Retype the data exactly. Spelling and punctuation stay as they are.

-------- SUPPLIED MATERIAL --------

Definition verify (v : t) (message : SignedMessage.t) : result AnyError unit :=
  let? _ := map_err (fun e => Typed (VSignatureVerification
              ("Signature verification failed: " +:+ VerificationError_to_string e)))
              (verify_signature message) in
  let? claimed_pubkey := hex_key "Invalid signer public key" "Invalid signer public key hex: "
                           (SignedMessage.signer message) in
  if negb (bool_decide (claimed_pubkey = expected_pubkey v)) then
    Err (Typed (SignerMismatch (hex0x (expected_pubkey v)) (hex0x claimed_pubkey)))
  else Ok tt.
Definition expected_pubkey_hex (v : t) : string := hex0x (expected_pubkey v).
End ops.
End SignatureVerifier.

(** ** validator.rs *)
Inductive ApplyResult := Applied | StoredAsPending.

Module Validator.
Section ops.
Context `{HX : Hex} `{CR : Crypto} `{CS : Cose} `{CC : !CoseCodec} `{ZS : Zstd} `{SE : Session}.
Context `{SC : Serde ChangesetBatchRequest.t} `{SN : Serde SnapshotRequest.t} `{SWd : Serde WithdrawalRequest.t}.

Record t := mk {
  verifier : SignatureVerifier.t;
  applier : ChangesetApplier.t;
  state : StateStore.t;
  pending_store : PendingChangesetStore.t;
  gap_retry_count : Z;
  gap_skip_on_failure : bool;
  batch_sync_enabled : bool;
  rules : option RuleRegistry.t;
}.

Definition with_applier (v : t) (a : ChangesetApplier.t) : t :=
  mk (verifier v) a (state v) (pending_store v) (gap_retry_count v) (gap_skip_on_failure v)
     (batch_sync_enabled v) (rules v).
Definition with_state (v : t) (s : StateStore.t) : t :=
  mk (verifier v) (applier v) s (pending_store v) (gap_retry_count v) (gap_skip_on_failure v)
     (batch_sync_enabled v) (rules v).
Definition with_pending_store (v : t) (p : PendingChangesetStore.t) : t :=
  mk (verifier v) (applier v) (state v) p (gap_retry_count v) (gap_skip_on_failure v)
     (batch_sync_enabled v) (rules v).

--------

ANSWER SPACE:
Definition verify (v : t) (message : SignedMessage.t) : result AnyError unit :=
  let? _ := map_err (fun e => Typed (VSignatureVerification
              ("Signature verification failed: " +:+ VerificationError_to_string e)))
              (verify_signature message) in
  let? claimed_pubkey := hex_key "Invalid signer public key" "Invalid signer public key hex: "
                           (SignedMessage.signer message) in
  if negb (bool_decide (claimed_pubkey = expected_pubkey v)) then
    Err (Typed (SignerMismatch (hex0x (expected_pubkey v)) (hex0x claimed_pubkey)))
  else Ok tt.
Definition expected_pubkey_hex (v : t) : string := hex0x (expected_pubkey v).
End ops.
End SignatureVerifier.

(** ** validator.rs *)
Inductive ApplyResult := Applied | StoredAsPending.

Module Validator.
Section ops.
Context `{HX : Hex} `{CR : Crypto} `{CS : Cose} `{CC : !CoseCodec} `{ZS : Zstd} `{SE : Session}.
Context `{SC : Serde ChangesetBatchRequest.t} `{SN : Serde SnapshotRequest.t} `{SWd : Serde WithdrawalRequest.t}.

Record t := mk {
  verifier : SignatureVerifier.t;
  applier : ChangesetApplier.t;
  state : StateStore.t;
  pending_store : PendingChangesetStore.t;
  gap_retry_count : Z;
  gap_skip_on_failure : bool;
  batch_sync_enabled : bool;
  rules : option RuleRegistry.t;
}.

Definition with_applier (v : t) (a : ChangesetApplier.t) : t :=
  mk (verifier v) a (state v) (pending_store v) (gap_retry_count v) (gap_skip_on_failure v)
     (batch_sync_enabled v) (rules v).
Definition with_state (v : t) (s : StateStore.t) : t :=
  mk (verifier v) (applier v) s (pending_store v) (gap_retry_count v) (gap_skip_on_failure v)
     (batch_sync_enabled v) (rules v).
Definition with_pending_store (v : t) (p : PendingChangesetStore.t) : t :=
  mk (verifier v) (applier v) (state v) p (gap_retry_count v) (gap_skip_on_failure v)
     (batch_sync_enabled v) (rules v).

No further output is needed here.